* [Problem] Here is a listing; work out how many of its lines contain the word "BanOperation", and state only that number.

* [Listed entries]
• • • • • • •
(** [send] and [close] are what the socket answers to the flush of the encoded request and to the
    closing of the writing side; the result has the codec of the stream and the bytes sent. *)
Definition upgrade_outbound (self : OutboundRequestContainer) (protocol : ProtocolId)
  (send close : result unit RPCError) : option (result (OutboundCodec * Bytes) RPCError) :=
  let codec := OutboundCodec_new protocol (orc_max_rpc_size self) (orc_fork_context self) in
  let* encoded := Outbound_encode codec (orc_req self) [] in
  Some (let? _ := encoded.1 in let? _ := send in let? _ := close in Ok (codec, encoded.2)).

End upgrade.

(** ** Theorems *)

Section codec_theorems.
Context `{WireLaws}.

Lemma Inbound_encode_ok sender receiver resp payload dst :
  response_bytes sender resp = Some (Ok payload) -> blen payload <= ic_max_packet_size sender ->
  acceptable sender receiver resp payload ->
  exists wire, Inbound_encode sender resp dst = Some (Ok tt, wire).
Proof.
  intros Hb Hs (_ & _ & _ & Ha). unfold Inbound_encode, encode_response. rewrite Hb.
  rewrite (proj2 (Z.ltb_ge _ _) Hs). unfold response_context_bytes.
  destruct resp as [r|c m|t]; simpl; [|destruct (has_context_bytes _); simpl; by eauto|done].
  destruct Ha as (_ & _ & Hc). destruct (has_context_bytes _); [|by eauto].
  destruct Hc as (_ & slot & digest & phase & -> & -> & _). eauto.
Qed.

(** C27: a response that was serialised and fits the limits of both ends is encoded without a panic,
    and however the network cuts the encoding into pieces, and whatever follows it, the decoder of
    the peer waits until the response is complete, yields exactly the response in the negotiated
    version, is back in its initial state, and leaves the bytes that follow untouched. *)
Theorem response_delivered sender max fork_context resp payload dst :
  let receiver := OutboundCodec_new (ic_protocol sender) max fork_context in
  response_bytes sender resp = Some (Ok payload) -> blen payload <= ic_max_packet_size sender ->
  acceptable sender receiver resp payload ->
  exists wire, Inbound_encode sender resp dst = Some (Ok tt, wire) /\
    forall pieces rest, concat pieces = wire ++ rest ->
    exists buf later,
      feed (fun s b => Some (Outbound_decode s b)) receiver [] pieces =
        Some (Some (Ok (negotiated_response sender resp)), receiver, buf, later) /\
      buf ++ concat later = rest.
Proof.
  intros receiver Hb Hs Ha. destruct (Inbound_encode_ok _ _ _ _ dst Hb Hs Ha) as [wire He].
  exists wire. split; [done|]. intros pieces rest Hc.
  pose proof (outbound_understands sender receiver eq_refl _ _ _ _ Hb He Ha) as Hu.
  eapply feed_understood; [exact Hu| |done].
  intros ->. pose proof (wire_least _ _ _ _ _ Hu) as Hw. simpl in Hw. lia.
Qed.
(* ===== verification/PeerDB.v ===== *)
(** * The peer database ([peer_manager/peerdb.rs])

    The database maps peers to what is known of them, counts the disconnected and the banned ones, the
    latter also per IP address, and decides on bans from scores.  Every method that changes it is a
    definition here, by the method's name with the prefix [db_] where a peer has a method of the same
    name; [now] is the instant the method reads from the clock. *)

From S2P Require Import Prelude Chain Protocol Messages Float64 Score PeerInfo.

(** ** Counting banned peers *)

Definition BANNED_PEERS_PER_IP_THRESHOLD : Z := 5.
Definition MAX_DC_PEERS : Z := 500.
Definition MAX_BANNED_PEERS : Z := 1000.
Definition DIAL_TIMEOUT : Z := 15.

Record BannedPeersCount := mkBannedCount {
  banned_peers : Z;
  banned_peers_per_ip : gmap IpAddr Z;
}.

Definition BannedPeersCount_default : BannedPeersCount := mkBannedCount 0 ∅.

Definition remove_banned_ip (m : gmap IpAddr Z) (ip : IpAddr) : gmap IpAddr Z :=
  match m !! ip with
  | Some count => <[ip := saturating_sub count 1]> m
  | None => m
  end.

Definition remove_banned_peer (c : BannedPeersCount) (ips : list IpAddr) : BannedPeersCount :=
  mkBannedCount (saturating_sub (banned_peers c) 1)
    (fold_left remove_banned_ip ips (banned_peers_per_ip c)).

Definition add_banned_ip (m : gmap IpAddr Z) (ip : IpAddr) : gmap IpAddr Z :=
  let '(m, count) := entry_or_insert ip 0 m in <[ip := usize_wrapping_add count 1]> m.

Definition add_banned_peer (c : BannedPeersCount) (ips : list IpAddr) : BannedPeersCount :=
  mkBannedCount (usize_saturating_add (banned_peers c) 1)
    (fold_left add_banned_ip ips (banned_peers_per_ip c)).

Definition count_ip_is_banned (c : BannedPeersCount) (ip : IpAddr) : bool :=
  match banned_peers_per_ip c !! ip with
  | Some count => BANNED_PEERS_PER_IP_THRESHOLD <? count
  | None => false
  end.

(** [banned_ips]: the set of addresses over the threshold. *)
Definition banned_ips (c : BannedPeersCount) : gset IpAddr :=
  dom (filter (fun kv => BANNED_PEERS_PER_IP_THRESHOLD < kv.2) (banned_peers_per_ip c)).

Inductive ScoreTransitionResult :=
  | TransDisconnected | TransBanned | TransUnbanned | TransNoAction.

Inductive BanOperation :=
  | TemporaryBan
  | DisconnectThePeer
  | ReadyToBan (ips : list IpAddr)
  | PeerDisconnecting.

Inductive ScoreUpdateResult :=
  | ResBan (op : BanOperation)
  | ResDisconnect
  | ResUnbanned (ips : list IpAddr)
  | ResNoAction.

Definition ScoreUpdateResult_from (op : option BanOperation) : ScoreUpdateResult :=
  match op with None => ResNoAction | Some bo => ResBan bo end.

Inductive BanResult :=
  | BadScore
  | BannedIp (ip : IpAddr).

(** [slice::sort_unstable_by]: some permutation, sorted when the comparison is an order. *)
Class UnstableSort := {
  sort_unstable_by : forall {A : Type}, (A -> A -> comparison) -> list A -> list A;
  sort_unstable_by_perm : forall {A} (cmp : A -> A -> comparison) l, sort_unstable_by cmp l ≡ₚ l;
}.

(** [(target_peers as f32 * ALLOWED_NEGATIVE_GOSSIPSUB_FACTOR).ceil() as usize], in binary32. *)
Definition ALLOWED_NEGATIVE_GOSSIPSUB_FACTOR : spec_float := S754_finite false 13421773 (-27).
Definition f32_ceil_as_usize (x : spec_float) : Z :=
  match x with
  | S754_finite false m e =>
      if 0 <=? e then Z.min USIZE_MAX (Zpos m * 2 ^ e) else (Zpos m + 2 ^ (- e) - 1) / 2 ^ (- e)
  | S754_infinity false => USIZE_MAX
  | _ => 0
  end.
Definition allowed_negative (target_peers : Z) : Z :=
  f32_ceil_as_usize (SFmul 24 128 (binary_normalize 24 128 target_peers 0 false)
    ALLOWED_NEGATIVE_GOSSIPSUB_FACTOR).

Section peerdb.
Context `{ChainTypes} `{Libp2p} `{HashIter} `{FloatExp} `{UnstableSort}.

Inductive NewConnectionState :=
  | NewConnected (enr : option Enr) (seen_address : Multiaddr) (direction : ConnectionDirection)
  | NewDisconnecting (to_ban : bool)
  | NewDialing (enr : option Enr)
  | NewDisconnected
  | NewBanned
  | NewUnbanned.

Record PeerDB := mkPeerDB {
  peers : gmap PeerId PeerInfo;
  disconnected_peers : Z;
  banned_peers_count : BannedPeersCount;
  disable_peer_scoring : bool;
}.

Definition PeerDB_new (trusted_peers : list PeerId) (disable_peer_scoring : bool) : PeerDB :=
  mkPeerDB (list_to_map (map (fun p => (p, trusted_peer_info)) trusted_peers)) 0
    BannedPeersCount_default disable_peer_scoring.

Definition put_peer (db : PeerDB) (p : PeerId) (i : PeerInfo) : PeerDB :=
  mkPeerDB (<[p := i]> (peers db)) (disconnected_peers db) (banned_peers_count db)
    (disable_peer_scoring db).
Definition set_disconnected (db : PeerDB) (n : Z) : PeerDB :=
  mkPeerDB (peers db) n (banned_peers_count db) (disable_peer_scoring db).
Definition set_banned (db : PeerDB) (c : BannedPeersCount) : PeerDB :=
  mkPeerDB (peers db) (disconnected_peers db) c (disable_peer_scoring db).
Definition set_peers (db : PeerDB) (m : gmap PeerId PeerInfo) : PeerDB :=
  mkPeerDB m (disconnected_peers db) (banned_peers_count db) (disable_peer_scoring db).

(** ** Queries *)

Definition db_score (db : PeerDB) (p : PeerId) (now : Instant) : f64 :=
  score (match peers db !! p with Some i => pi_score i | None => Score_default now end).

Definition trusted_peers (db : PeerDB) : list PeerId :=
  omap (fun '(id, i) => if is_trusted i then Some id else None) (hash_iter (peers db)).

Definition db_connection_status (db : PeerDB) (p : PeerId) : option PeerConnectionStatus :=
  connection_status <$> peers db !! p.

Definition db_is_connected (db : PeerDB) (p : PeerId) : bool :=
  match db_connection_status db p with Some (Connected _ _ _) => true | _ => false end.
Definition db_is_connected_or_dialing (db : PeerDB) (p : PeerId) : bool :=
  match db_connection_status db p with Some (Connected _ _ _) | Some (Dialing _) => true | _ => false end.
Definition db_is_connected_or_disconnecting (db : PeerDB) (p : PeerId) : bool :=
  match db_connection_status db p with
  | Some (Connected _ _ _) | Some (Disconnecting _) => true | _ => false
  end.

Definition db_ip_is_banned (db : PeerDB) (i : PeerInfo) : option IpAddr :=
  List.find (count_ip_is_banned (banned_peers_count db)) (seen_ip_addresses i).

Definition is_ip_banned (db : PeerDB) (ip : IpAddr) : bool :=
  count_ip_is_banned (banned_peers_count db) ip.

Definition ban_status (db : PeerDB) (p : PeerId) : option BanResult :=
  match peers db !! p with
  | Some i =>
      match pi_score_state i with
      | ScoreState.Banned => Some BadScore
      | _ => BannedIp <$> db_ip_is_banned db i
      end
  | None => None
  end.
• • • • • • •
* [Answer section] 3